Try it -
The entries below contain a stretch that opens with the line containing "(Returns tt, f s)." and closes with the line containing "(at level 100, right"; set down that stretch exactly, both ends included, and nothing else.

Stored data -
• • • • • • •
(** * ATM session controller (project.cpp)

    A shallow embedding of [ATMController], of the three collaborator
    interfaces it is built on ([IBankGateway], [ICashDispenser],
    [ICardReader]) and of the in-memory mocks that [main] wires together,
    followed by the properties of the session logic.

    Conventions.
    - C++ [int] is modelled as [Z]; the two places that compute a new
      [int] ([+=], [-=]) go through [wrap], the 32-bit two's complement
      reading of the result.
    - [std::string] is [string]; [std::map<string, T>] is [gmap string T].
    - A member function that may throw is a computation [Comp S A]: it
      takes the object's state and yields an outcome (a returned value or
      a thrown exception) together with the state the object is left in.
      A throw keeps every assignment made before it, as in C++.
    - The controller holds references to its collaborators.  A controller
      value therefore carries the current state of the three referenced
      objects, and every call through a reference is recorded in a ghost
      history [calls], which is what ordering properties are stated on. *)

From Stdlib Require Import ZArith List Lia.
From stdpp Require Import gmap strings list.

Local Open Scope string_scope.
Local Open Scope Z_scope.

(** ** Exceptions and computations *)

(** The two exception classes that occur: [std::runtime_error], thrown by
    the controller and by the dispenser mock, and [std::out_of_range],
    thrown by [std::map::at]. Both carry their [what()] message. *)
Inductive exn : Type :=
| runtime_error (what : string)
| out_of_range (what : string).

Inductive outcome (A : Type) : Type :=
| Returns (a : A)
| Throws (e : exn).
Arguments Returns {A} a.
Arguments Throws {A} e.

Definition Comp (S A : Type) : Type := S -> outcome A * S.

Definition ret {S A} (a : A) : Comp S A := fun s => (Returns a, s).

Definition throw {S A} (e : exn) : Comp S A := fun s => (Throws e, s).

Definition bind {S A B} (m : Comp S A) (k : A -> Comp S B) : Comp S B :=
  fun s =>
    match m s with
    | (Returns a, s') => k a s'
    | (Throws e, s') => (Throws e, s')
    end.

Definition gets {S A} (f : S -> A) : Comp S A := fun s => (Returns (f s), s).

Definition modify {S} (f : S -> S) : Comp S unit := fun s => (Returns tt, f s).

(** [try { m } catch (...) { }]: the outcome becomes a value. *)
Definition catch_all {S A} (m : Comp S A) : Comp S (outcome A) :=
  fun s => let (o, s') := m s in (Returns o, s').

Declare Scope comp_scope.
Delimit Scope comp_scope with comp.
Notation "x <- m ;; k" := (bind m (fun x => k))
  (at level 100, m at next level, right associativity) : comp_scope.
Notation "m ;; k" := (bind m (fun _ => k))
  (at level 100, right associativity) : comp_scope.
Local Open Scope comp_scope.

(** ** Machine integers *)

Definition INT_MIN : Z := - 2 ^ 31.
Definition INT_MAX : Z := 2 ^ 31 - 1.

(** The value an [int] holds after an arithmetic result [z]. *)
Definition wrap (z : Z) : Z := (z + 2 ^ 31) mod 2 ^ 32 - 2 ^ 31.

(** [std::string::empty]. *)
Definition str_empty (s : string) : bool :=
  match s with
  | EmptyString => true
  | String _ _ => false
  end.

(** ** Collaborator interfaces *)

Module IBankGateway.
Class t (B : Type) : Type := {
  validatePin : string -> string -> Comp B bool;
  getBalance : string -> Comp B Z;
  debit : string -> Z -> Comp B unit;
  credit : string -> Z -> Comp B unit
}.
End IBankGateway.

Module ICashDispenser.
Class t (D : Type) : Type := {
  hasCash : Z -> Comp D bool;
  dispenseCash : Z -> Comp D unit
}.
End ICashDispenser.

Module ICardReader.
Class t (R : Type) : Type := {
  readCard : Comp R string;
  ejectCard : Comp R unit
}.
End ICardReader.

(** A call made through one of the three references. *)
Inductive Call : Type :=
| CValidatePin (cardNumber pin : string)
| CGetBalance (accountId : string)
| CDebit (accountId : string) (amount : Z)
| CCredit (accountId : string) (amount : Z)
| CHasCash (amount : Z)
| CDispenseCash (amount : Z)
| CReadCard
| CEjectCard.

(** ** The controller *)

Module ATMController.

Record t (B D R : Type) : Type := Build {
  bank : B;
  dispenser : D;
  reader : R;
  cardNumber : string;
  authenticated : bool;
  selectedAccount : string;
  calls : list Call
}.
Arguments Build {B D R}.
Arguments bank {B D R}.
Arguments dispenser {B D R}.
Arguments reader {B D R}.
Arguments cardNumber {B D R}.
Arguments authenticated {B D R}.
Arguments selectedAccount {B D R}.
Arguments calls {B D R}.

(** The public member functions, as requests a driver can issue. *)
Inductive Op : Type :=
| InsertCard
| EnterPin (pin : string)
| SelectAccount (acctId : string)
| GetBalance
| Deposit (amount : Z)
| Withdraw (amount : Z)
| EjectCard.

Inductive Value : Type :=
| VVoid
| VBool (b : bool)
| VInt (n : Z).

Section Methods.
Context {B D R : Type}.
Context `{!IBankGateway.t B, !ICashDispenser.t D, !ICardReader.t R}.

Abbreviation atm := (t B D R).

(** The constructor: references bound, [authenticated = false], both
    strings default-constructed. *)
Definition make (b : B) (d : D) (r : R) : atm :=
  Build b d r "" false "" [].

Definition set_cardNumber (c : string) : Comp atm unit :=
  modify (fun s => Build (bank s) (dispenser s) (reader s)
                         c (authenticated s) (selectedAccount s) (calls s)).

Definition set_authenticated (a : bool) : Comp atm unit :=
  modify (fun s => Build (bank s) (dispenser s) (reader s)
                         (cardNumber s) a (selectedAccount s) (calls s)).

Definition set_selectedAccount (a : string) : Comp atm unit :=
  modify (fun s => Build (bank s) (dispenser s) (reader s)
                         (cardNumber s) (authenticated s) a (calls s)).

(** Calls through the references [bank], [dispenser] and [reader]:
    the callee runs on the referenced object, which keeps whatever
    state the callee leaves, and the call is appended to the history. *)
Definition call_bank {A} (c : Call) (m : Comp B A) : Comp atm A :=
  fun s =>
    let (o, b') := m (bank s) in
    (o, Build b' (dispenser s) (reader s)
              (cardNumber s) (authenticated s) (selectedAccount s)
              (calls s ++ [c])).

Definition call_dispenser {A} (c : Call) (m : Comp D A) : Comp atm A :=
  fun s =>
    let (o, d') := m (dispenser s) in
    (o, Build (bank s) d' (reader s)
              (cardNumber s) (authenticated s) (selectedAccount s)
              (calls s ++ [c])).

Definition call_reader {A} (c : Call) (m : Comp R A) : Comp atm A :=
  fun s =>
    let (o, r') := m (reader s) in
    (o, Build (bank s) (dispenser s) r'
              (cardNumber s) (authenticated s) (selectedAccount s)
              (calls s ++ [c])).

Definition insertCard : Comp atm unit :=
  c <- call_reader CReadCard ICardReader.readCard ;;
  set_cardNumber c ;;
  set_authenticated false ;;
  set_selectedAccount "".

Definition enterPin (pin : string) : Comp atm bool :=
  card <- gets cardNumber ;;
  if str_empty card then throw (runtime_error "No card inserted") else
  ok <- call_bank (CValidatePin card pin) (IBankGateway.validatePin card pin) ;;
  set_authenticated ok ;;
  gets authenticated.

Definition selectAccount (acctId : string) : Comp atm unit :=
  auth <- gets authenticated ;;
  if negb auth then throw (runtime_error "Not authenticated") else
  set_selectedAccount acctId.

Definition getBalance : Comp atm Z :=
  acct <- gets selectedAccount ;;
  if str_empty acct then throw (runtime_error "No account selected") else
  call_bank (CGetBalance acct) (IBankGateway.getBalance acct).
• • • • • • •
Solved exercise -
Definition modify {S} (f : S -> S) : Comp S unit := fun s => (Returns tt, f s).

(** [try { m } catch (...) { }]: the outcome becomes a value. *)
Definition catch_all {S A} (m : Comp S A) : Comp S (outcome A) :=
  fun s => let (o, s') := m s in (Returns o, s').

Declare Scope comp_scope.
Delimit Scope comp_scope with comp.
Notation "x <- m ;; k" := (bind m (fun x => k))
  (at level 100, m at next level, right associativity) : comp_scope.
Notation "m ;; k" := (bind m (fun _ => k))
  (at level 100, right associativity) : comp_scope.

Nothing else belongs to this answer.